- Task goal -
Provide the number of lines of the records that include "destruct", with no other content.

- Saved data entries -
+===+
Lemma call_inv w n s op :
  nodes w !! n = Some s -> node_inv w n s -> (stake_sum stakes < 2 ^ 49)%Z -> allowed w s op ->
  (forall e r, op <> BStartRound e r) -> node_inv (after w n s op) n (bft_step s op).
Proof.
  intros En Hn Ht Ha Hop. pose proof Hn as [].
  assert (Hround : round_op op) by (destruct op; try done; by destruct (Hop epoch round)).
  destruct (round_op_epoch s op Hround) as (Ee & _ & Ei).
  destruct (step_validators s op) as [Ev _]; [by destruct op|].
  pose proof (fun v => after_sent w n s op v) as Hsent. pose proof (after_dom w n s op En) as Hdom.
  constructor.
  - by rewrite Ei.
  - apply bft_step_inv; [done|]. by destruct op.
  - by rewrite Ev.
  - intros h v Hv. rewrite Ee. destruct (step_commits s op h v Hop Hv) as [Hv'|(Eh & Eepoch & [Hv'|(v' & st & -> & ->)])].
    + apply (backed_grow w); [done..|]. by apply ni_commits0.
    + right. exists v. split; [cbn [after sent]; apply elem_of_app; by right|done].
    + cbn [allowed] in Ha. cbn [with_stake cv_voter_id cv_epoch cv_proposal_hash] in *.
      destruct Ha as [Hout|(x & Hx & Ex & Eex & Ehx)]; [left; by rewrite Hdom|].
      right. exists x. split; [by apply Hsent|]. split; [done|]. split; congruence.
  - intros v Hv E. rewrite Ee. cbn [after sent] in Hv. apply elem_of_app in Hv as [Hv|Hv].
    + destruct (ni_sent0 v Hv E) as [Hle Hq]. split; [done|]. intros Eq. specialize (Hq Eq). unfold quorum in *.
      pose proof (set_sum_mono (stake_of s) _ _ (fun x => stake_of_nonneg s x (bi_stakes _ ni_bft0))
        (step_votes s op (cv_proposal_hash v) Hop)) as Hm.
      rewrite (stake_of_stake s) in Hm by done. lia.
    + destruct (emitted_inv s op v Hv) as (_ & -> & r & Hr). split; [lia|]. intros _.
      apply (threshold_quorum w n s _ r Hn Ht) in Hr. unfold quorum in *.
      pose proof (set_sum_mono (stake_of s) _ _ (fun x => stake_of_nonneg s x (bi_stakes _ ni_bft0))
        (step_votes s op (cv_proposal_hash v) Hop)) as Hm.
      rewrite (stake_of_stake s) in Hm by done. lia.
  - intros v Hv E Hidle. apply idle_step in Hidle as [Hidle Hno]. cbn [after sent] in Hv.
    rewrite Hno, app_nil_r in Hv. by apply (ni_idle0 v).
  - intros e b Hb. apply step_finalized in Hb as [Hb|(h & now & s' & -> & Ef & ->)].
    + destruct (ni_final0 e b Hb) as (h & vs & Hh & Hq & Hv). exists h, vs. split; [done|]. split; [done|].
      intros v Hin. by apply (backed_grow w); [..|apply Hv].
    + pose proof (node_total _ _ _ Hn) as Et.
      destruct (try_finalize_sound s h now s' b ni_bft0) as (Hh & _ & _ & _ & _ & Etot & Esup & _ & Hq & _); [lia|done|].
      rewrite Etot, Esup, Et, (stake_of_stake s) in Hq by done.
      exists h, (voters (lookup_default [] (pre_commits s) h)). split; [done|]. split; [exact Hq|].
      intros v (x & Hx & <-)%voters_elem. apply (backed_grow w); [done..|]. by apply ni_commits0.
Qed.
+===+
- Output below -
10